Supplemental and Recommended Reading/Viewing List:

  • “Insecure Lives: Zombies, Global Health, and the Totalitarianism of Generalization.” Steven Pokornowski, Literature and Medicine2 (2013)
  • “Zombies.” Daniel Zelterman, Significance5 (2014)
  • “Vacationing in Zombieland: The Classical Functions of the Modern Zombie Comedy.” Kyle William Bishop, Journal of the Fantastic in the Arts1 (2011)
  • American Zombie Gothic- The Rise and Fall (And Rise) of the Walking Dead in Popular Culture. Kyle William Bishop (2010)
  • Generation Zombie: Essays on the Living Dead in Modern Culture. Stephanie Boluk and Wylie Lenz (2011)
  • Zombies are Us: Essays on the Humanity of the Walking Dead. Christopher Morman (2011)
  • Films including White Zombie (1932); Zombies of Mora Tau (1957); Night of the Living Dead (1968); 28 Weeks Later (2002); Shaun of the Dead (2004); Fido (2006); Planet Terror (2007); Quarantine (2008); Investigating the Haitian Zombie Vice Documentary (2012); Wyrmwood: Road of the Dead (2014)
  • Episodes of The Walking Dead (TV): “What Happened and What’s Going On” (S.5.Ep.9); “The Grove” (S.4 Ep.9); “TS-19” (S.1.Ep.6); “Clear” (S.3.Ep.12)

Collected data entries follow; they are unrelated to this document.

(* ===== verification/CodexProvider.v ===== *)
(** * The Codex provider

    [codex/provider.rs] of [har-provider]: a query, from its options to its result.  The
    loop of attempts is the one of [AgentRetry]; an attempt reads the events of the command
    line up to the one that ends the turn, and a query that fails ends with a result that
    says so. *)

From S2P Require Import Prelude StdModel Float64 Json Regex Paths Provider CliStream AgentProc.
From S2P Require Import AgentRetry McpConfig ClaudeCli CodexCli CodexSchema.

(** ** Errors *)

Inductive CodexErrorClass : Type := CodexRateLimit | CodexAuth | CodexCrash | CodexModelAccess | CodexUnknown.
#[export] Instance CodexErrorClass_eq_dec : EqDecision CodexErrorClass.
Proof. solve_decision. Defined.
Definition CodexErrorClass_display (c : CodexErrorClass) : str :=
  match c with
  | CodexRateLimit => lit "rate_limit"
  | CodexAuth => lit "auth"
  | CodexCrash => lit "crash"
  | CodexModelAccess => lit "model_access"
  | CodexUnknown => lit "unknown"
  end.

Definition CODEX_CRASH_PATTERNS : list string := ["exited with code"; "killed"; "signal"; "codex exec"]%string.
Definition CODEX_MODEL_FALLBACKS : list (str * str) := [(lit "gpt-5.3-codex", lit "gpt-5.2-codex")].

Section Errors.
Context `{UnicodeCase}.

Definition is_model_access_error (error_message : str) : bool :=
  let m := to_lowercase error_message in
  contains (lit "model") m && mentions ["not available"; "not found"; "access denied"]%string m.

Definition classify_codex_error (error_message : str) : CodexErrorClass :=
  let m := to_lowercase error_message in
  if is_model_access_error error_message then CodexModelAccess
  else if mentions RATE_LIMIT_PATTERNS m then CodexRateLimit
  else if mentions AUTH_PATTERNS m then CodexAuth
  else if mentions CODEX_CRASH_PATTERNS m then CodexCrash
  else CodexUnknown.

Definition build_model_access_message (model : option str) : str :=
  let normalized_model := m ← model; non_empty (trim m) in
  let suggested := m ← normalized_model; assoc_get m CODEX_MODEL_FALLBACKS in
  let fix_line :=
    match suggested with
    | Some sug =>
        join newline [lit "To fix: update your model in ~/.archon/config.yaml:"; lit "  assistants:"; lit "    codex:";
                      lit "      model: " ++ sug]
    | None => lit "To fix: update your model in ~/.archon/config.yaml to one your account can access."
    end in
  let workflow_line :=
    match suggested with
    | Some sug => lit "Or set it per-workflow with `model: " ++ sug ++ lit "` in workflow YAML."
    | None => lit "Or set it per-workflow with a valid `model:` in workflow YAML."
    end in
  lit "❌ Model " ++ in_quotes (default (lit "the configured model") normalized_model)
  ++ lit " is not available for your account." ++ newline ++ newline ++ fix_line ++ newline ++ newline ++ workflow_line.

Record EnrichedCodexError : Type := mk_EnrichedCodexError {
  xe_message : str; xe_class : CodexErrorClass; xe_should_retry : bool;
}.
Definition classify_and_enrich_codex_error (error_message : str) (model : option str) : EnrichedCodexError :=
  let error_class := classify_codex_error error_message in
  match error_class with
  | CodexModelAccess => mk_EnrichedCodexError (build_model_access_message model) error_class false
  | CodexAuth => mk_EnrichedCodexError (lit "Codex auth error: " ++ error_message) error_class false
  | _ =>
      mk_EnrichedCodexError
        (lit "Codex " ++ CodexErrorClass_display error_class ++ lit ": " ++ error_message) error_class
        (bool_decide (error_class = CodexRateLimit) || bool_decide (error_class = CodexCrash))
  end.
End Errors.
(* ===== verification/JsonRpc.v ===== *)
(** * JSON-RPC over a pipe

    [ContentLengthCodec], [RpcWriter] and [JsonRpcClient] of [copilot/jsonrpc_client.rs]:
    messages in frames that carry their length, and the client that several tasks share.

    The client is a state and the steps of its tasks.  A task that makes a request takes a
    number, enters itself in the table of requests in flight, and writes; each is one step,
    since each holds one lock.  The task that reads takes a message at a time and answers
    the request it is for, passes a notification on, or answers a request of the server;
    when it ends, it fails the requests that are in the table, and none later.  Requests
    are not given up by their callers.

    The last part is the invariant of the client, under every interleaving. *)
From S2P Require Import Prelude StdModel Float64 Json CliStream.

(** ** Frames *)

(** The messages of [str::from_utf8] and of [serde_json::from_slice] on bytes they refuse. *)
Class FrameErrors : Type := { utf8_message : bytes -> str; slice_message : bytes -> str }.

Inductive CodecError : Type :=
| CodecIo (e : io.Error)
| BadHeader (m : str)
| FrameTooLarge (n : N)
| JsonEncode (m : str).
Definition CodecError_display (e : CodecError) : str :=
  match e with
  | CodecIo e => lit "I/O error: " ++ io.text e
  | BadHeader m => lit "malformed Content-Length header: " ++ m
  | FrameTooLarge n => lit "frame too large: " ++ show_N n ++ lit " bytes"
  | JsonEncode m => lit "JSON encode error: " ++ m
  end.

Definition MAX_FRAME_SIZE : N := (64 * 1024 * 1024)%N.
Definition sep : bytes := [13; 10; 13; 10]%N.

(** [str::lines]. *)
Definition lines (s : str) : list str :=
  let pieces := split [10%N] s in
  let rest := List.last pieces [] in
  map strip_cr (removelast pieces) ++ (if is_empty rest then [] else [rest]).

(** [str::parse::<u64>]; [usize] has 64 bits. *)
Definition parse_u64 (s : str) : option N :=
  let s := match s with c :: r => if (c =? 43)%N then r else s | [] => s end in
  if is_empty s || negb (all_digits s) || (u64_max <? digits_value s)%N then None
  else Some (digits_value s).

Definition content_length_key : str := lit "content-length:".
Definition header_length (line : str) : option N :=
  let line := trim line in
  if starts_with content_length_key (map to_ascii_lowercase line)
  then parse_u64 (trim (drop (length content_length_key) line)) else None.
(** [Iterator::find_map]. *)
Fixpoint find_map {A B} (f : A -> option B) (l : list A) : option B :=
  match l with
  | [] => None
  | a :: l => match f a with Some b => Some b | None => find_map f l end
  end.

(** [serde_json::from_slice]: text that is no UTF-8 is no JSON. *)
Definition from_slice `{SerdeJson} (body : bytes) : option value := s ← from_utf8 body; from_str s.
Definition to_vec `{SerdeJson} (v : value) : bytes := as_bytes (to_string v).
(** ** Identifiers *)

Definition hex_digit (n : N) : char := (if n <? 10 then 48 + n else 87 + n)%N.
Definition hex_byte (b : N) : str := [hex_digit (N.land (N.shiftr b 4) 15); hex_digit (N.land b 15)].
(** The version and the variant of a random UUID. *)
Definition uuid_bytes (b : bytes) : bytes :=
  imap (fun i x => if Nat.eqb i 6 then N.lor (N.land x 15) 64
                   else if Nat.eqb i 8 then N.lor (N.land x 63) 128 else x)%N b.
Definition hex_part (from len : nat) (b : bytes) : str := flat_map hex_byte (take len (drop from b)).
Definition new_uuid_v4 (b : bytes) : str :=
  let b := uuid_bytes b in
  join (lit "-") [hex_part 0 4 b; hex_part 4 2 b; hex_part 6 2 b; hex_part 8 2 b; hex_part 10 6 b].

(** ** Parameters *)

Record SystemMessageWire : Type := mk_SystemMessageWire { sm_mode : str; sm_content : str }.
Record CopilotSessionParams : Type := mk_SessionParams {
  cs_session_id : option str;
  cs_model : str;
  cs_working_directory : str;
  cs_streaming : bool;
  cs_reasoning_effort : option str;
  cs_system_message : option SystemMessageWire;
  cs_available_tools : option (list str);
  cs_excluded_tools : option (list str);
  cs_mcp_servers : option value;
  cs_skill_directories : option (list str);
  cs_custom_agents : option (list value);
  cs_config_dir : option str;
  cs_enable_config_discovery : bool;
}.

Definition strings (l : list str) : value := Array (map String l).
Definition or_null (v : option value) : value := default Null v.

(** What creating and resuming a session say alike, in their orders. *)
Definition mode_params (p : CopilotSessionParams) : object :=
  [key "workingDirectory" (String (cs_working_directory p)); key "streaming" (Bool (cs_streaming p));
   key "requestPermission" (Bool true); key "envValueMode" (String (lit "direct"));
   key "enableConfigDiscovery" (Bool (cs_enable_config_discovery p))].

Definition build_session_create_params (session_id : str) (p : CopilotSessionParams) : value :=
  let listed (k : string) (l : option (list value)) :=
    match l with Some ((_ :: _) as l) => [key k (Array l)] | _ => [] end in
  Object
    ([key "model" (String (cs_model p)); key "sessionId" (String session_id)] ++ mode_params p
     ++ [key "reasoningEffort" (or_null (String <$> cs_reasoning_effort p));
         key "systemMessage" (or_null ((fun sm => Object [key "mode" (String (sm_mode sm));
                                                          key "content" (String (sm_content sm))])
                                       <$> cs_system_message p));
         key "availableTools" (or_null (strings <$> cs_available_tools p));
         key "excludedTools" (or_null (strings <$> cs_excluded_tools p))]
     ++ match cs_mcp_servers p with Some mcp => [key "mcpServers" mcp] | None => [] end
     ++ listed "skillDirectories"%string (map String <$> cs_skill_directories p)
     ++ listed "customAgents"%string (cs_custom_agents p)
     ++ match cs_config_dir p with Some d => [key "configDir" (String d)] | None => [] end).
Definition build_session_resume_params (session_id : str) (p : CopilotSessionParams) : value :=
  Object ([key "sessionId" (String session_id); key "model" (String (cs_model p))] ++ mode_params p).
Lemma unseen_executable path : unseen (is_executable_file path).
Proof. apply unseen_bind; [by apply unseen_rpc|done]. Qed.
Lemma unseen_binary_path config : unseen (resolve_copilot_binary_path config).
Proof.
  unfold resolve_copilot_binary_path. destruct (negb copilot_is_binary_mode); [done|]. cbv zeta.
  destruct (negb (is_empty (default [] (env_var _)))); [apply unseen_bind; [apply unseen_executable|done]|].
  destruct (negb (is_empty (default [] config))); [apply unseen_bind; [apply unseen_executable|done]|].
  apply unseen_bind.
  - induction (path_join _ _ :: copilot_autodetect_paths) as [|path paths IH]; [done|].
    apply unseen_bind; [apply unseen_executable|]. by intros [|].
  - intros [path|]; [done|]. apply unseen_bind; [apply unseen_bind; [by apply unseen_rpc|done]|].
    intros [path|]; [|done]. apply unseen_bind; [apply unseen_executable|done].
Qed.
(** There is no executable exactly outside binary mode. *)
Lemma binary_path_mode config :
  always (resolve_copilot_binary_path config) (fun _ o =>
    match o with
    | Ret (Ok cli) => cli = None <-> copilot_is_binary_mode = false
    | _ => True
    end).
Proof.
  unfold resolve_copilot_binary_path. destruct copilot_is_binary_mode eqn:Hmode; cbn [negb]; [|done]. cbv zeta.
  assert (forall path : str, Some path = None <-> true = false) as Hsome by done.
  destruct (negb (is_empty (default [] (env_var _)))); [rewrite always_bind; apply always_any; by intros ? [[|]|]|].
  destruct (negb (is_empty (default [] config))); [rewrite always_bind; apply always_any; by intros ? [[|]|]|].
  rewrite always_bind. apply always_any. intros tr [[path|]|]; [done| |done].
  rewrite always_bind. apply always_any. intros tr' [[path|]|]; [|done..].
  rewrite always_bind. apply always_any. by intros tr2 [[|]|].
Qed.
Lemma unseen_mcp nc cwd : unseen (resolve_mcp_config nc cwd).
Proof.
  unfold resolve_mcp_config. destruct (non_empty _) as [path|]; [|done].
  apply unseen_bind.
  { unfold env_vars. intros [vars|]; [done|]. split; [done|]. intros _. by exists []. }
  intros env. apply unseen_bind; [|by intros [loaded|e]]. apply unseen_common.
  - apply only_bind; [by apply (only_ask _ (ReadText _))|]. intros [raw|e]; apply only_done.
  - apply gives_then; [intros r; by exists r|]. intros [raw|e]; by apply gives_done.
Qed.
Lemma skills_unseen nc cwd : unseen (common (resolve_skills nc cwd)).
Proof.
  unfold resolve_skills. destruct (nc ≫= nc_skills) as [[|s skills]|]; [done| |done].
  destruct (resolve_names_quiet (skill_search_roots cwd) (s :: skills) []) as [Hq Hg].
  apply unseen_common.
  - apply only_bind; [exact Hq|]. intros r. apply only_done.
  - apply gives_then; [exact Hg|]. intros r. by apply gives_done.
Qed.
Definition valid_agents (agents : gmap str InlineAgentDefinition) : Prop :=
  forall k config, agents !! k = Some config -> is_valid_agent_id k = true.
Lemma agent_file_valid k : is_valid_agent_id k = true -> agent_file k = lit "archon-" ++ k ++ lit ".md".
Proof. intros Hk. unfold agent_file, agent_name. by rewrite kebab_valid, <- app_assoc. Qed.

Lemma agent_files_distinct cwd agents : valid_agents agents -> NoDup (map fst (agent_files cwd agents)).
Proof.
  intros Hv. unfold agent_files. rewrite map_map. cbn [fst].
  assert (forall l : list (str * InlineAgentDefinition), NoDup l.*1 ->
    (forall k c, (k, c) ∈ l -> is_valid_agent_id k = true) ->
    NoDup (map (fun e => agent_path cwd (agent_file (fst e))) l)) as Hl.
  { induction l as [|[k c] l IH]; [constructor|]. cbn [fmap list_fmap map fst]. intros [Hn Hd]%NoDup_cons Hk. constructor.
    - intros ((k' & c') & E & Hin)%list_elem_of_fmap. apply Hn. cbv beta in E. cbn [fst] in E.
      apply agent_path_inj in E; [|apply agent_file_relative..].
      rewrite !agent_file_valid in E by (eapply Hk; by rewrite elem_of_cons; eauto).
      apply app_inv_head, app_inv_tail in E as ->. apply list_elem_of_fmap. by exists (k', c').
    - apply IH; [done|]. intros k' c' Hin. eapply (Hk k' c'). by right. }
  apply Hl; [apply hm_iter_NoDup|]. intros k c Hin%hm_iter_elem. by eapply Hv.
Qed.
Lemma agent_files_get cwd agents k config :
  valid_agents agents -> agents !! k = Some config ->
  assoc_get (agent_path cwd (agent_file k)) (agent_files cwd agents) = Some (build_agent_file_content config).
Proof.
  intros Hv Hk. pose proof (agent_files_distinct cwd agents Hv) as Hd. apply hm_iter_elem in Hk. revert Hd.
  unfold agent_files. revert Hk. generalize (hm_iter agents). induction l as [|[k' c'] l IH]; [by intros ?%elem_of_nil|].
  rewrite elem_of_cons. cbn [map fst snd assoc_get]. intros [[= -> ->]|Hin]; [by rewrite bool_decide_true|]. intros [Hn Hd]%NoDup_cons.
  rewrite bool_decide_false; [by apply IH|]. intros E. apply Hn. rewrite <- E. rewrite map_map. apply list_elem_of_fmap.
  by exists (k, config).
Qed.
Lemma agent_files_paths cwd agents p :
  assoc_get p (agent_files cwd agents) <> None -> exists k config, agents !! k = Some config /\ p = agent_path cwd (agent_file k).
Proof.
  intros Hp. destruct (assoc_get p _) as [t|] eqn:E; [|done]. apply assoc_get_Some_In, in_map_iff in E as ((k & c) & [= <- _] & Hin).
  apply list_elem_of_In, hm_iter_elem in Hin. by exists k, c.
Qed.
(** Two sessions on one server: the first reads what is its own. *)
Definition tool_event (sid id status : string) : SseEvent :=
  mk_SseEvent (lit "message.part.updated")
    [key "part" (Object [key "sessionID" (String (lit sid)); key "type" (String (lit "tool")); key "callID" (String (lit id));
       key "tool" (String (lit "read"));
       key "state" (Object [key "status" (String (lit status)); key "output" (String (lit "text"))])])].
Definition sample_items : list item :=
  [Ok (tool_event "s1" "c1" "running"); Ok (tool_event "s2" "c2" "completed");
   Ok (mk_SseEvent (lit "session.idle") [key "sessionID" (String (lit "s2"))]);
   Ok (tool_event "s1" "c1" "completed"); Ok (tool_event "s1" "c1" "completed"); Ok (sse_event_of (part_event (lit "done")));
   Ok (sse_event_of idle_event); Ok (sse_event_of (part_event (lit "late")))].
Example two_sessions :
  session_messages (lit "s1") (fst (until_end (lit "s1") sample_items))
  = [Tool (lit "read") None (Some (lit "c1")); ToolResult (lit "read") (lit "text") (Some (lit "c1")); Assistant (lit "done") None]
  /\ snd (until_end (lit "s1") sample_items) = SessionIdle.
Proof. split; by_compute. Qed.
(** The theorem for C8 on the certain belief of CAT against the clue DRAG. *)
Lemma impossible_clue_expectation_witness :
  length [Fin 0] = length [1]
  ∧ Forall is_log_prob [Fin 0] ∧ Exists is_finite [Fin 0]
  ∧ Forall (λ k, naive_clue_and_keyword_log_prob 3 k = LOG_PROB_ZERO) [1]
  ∧ log_expected_probability (naive_clue_and_keyword_log_prob 3) [Fin 0] [1]
    = OK (Fin (-100 + ln (mass [Fin 0])))
  ∧ (mass [Fin 0] = 1%R →
     log_expected_probability (naive_clue_and_keyword_log_prob 3) [Fin 0] [1]
     = OK LOG_PROB_ZERO)
  ∧ (log_expected_probability (naive_clue_and_keyword_log_prob 3) [Fin 0] [1]
     = OK LOG_PROB_ZERO → mass [Fin 0] = 1%R).
Proof.
  assert (H1 : length [Fin 0] = length [1]) by reflexivity.
  assert (H2 : Forall is_log_prob [Fin 0]) by (repeat constructor).
  assert (H3 : Exists is_finite [Fin 0]) by (left; exact I).
  assert (H4 : Forall (λ k, naive_clue_and_keyword_log_prob 3 k = LOG_PROB_ZERO) [1])
    by (repeat constructor).
  split; [exact H1|]. split; [exact H2|]. split; [exact H3|]. split; [exact H4|].
  exact (impossible_clue_expectation (naive_clue_and_keyword_log_prob 3)
           [Fin 0] [1] H1 H2 H3 H4).
Defined.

Assignments and Evaluation:

  • Paper 1: 20% (1000-1500 words) This will be a shorter paper focused on some aspects of the historical origins of the zombies we recognize in popular culture today, and will be graded by the faculty sponsor.
  • Paper 2: 25% (2000-3000 words) This will be a major paper requiring secondary academic research and will be graded by the faculty sponsor.
  • Online Creative Project: 20% Students will be asked to generate a creative response to zombie literature. Projects could include fan-fiction, visual art, a zombie apocalypse diary, or an audio-visual project. The aim will be to explore the various common tropes of zombie literature. This project will be posted online on a Connect site for the course and it will be peer graded.
  • Online Reader Response: 5% Many of the required readings have been made into movies with drastic changes to plot. Students will be asked to consider and respond to the differences between the literary and cinematic versions of a specific text. This assignment will be peer graded.
  • Presentation: 20% Students will be asked to give a researched presentation on the readings for the applicable week aimed at strengthening the class’s overall understanding of the text. The length of the presentation will be determined by class size. The presentation will be peer graded.
  • Participation: 10% Contribution to discussion both in class and on Connect will be mandatory. Participants are meant to work as group as we explore the complexities of this genre, so that the majority of class time will be spent in discussion and analysis of the texts, and the Connect site will allow expansion and development of the in-class conversation. Students will also be required to participate in two writing workshops via Connect. Participation will be peer graded.

Note: Clear and specific criteria for the grading of each assignment will be included in its formal description, along with length, scope, and format requirements. Criteria for peer evaluation of participation will be set out in the outline and syllabus distributed at the start of term.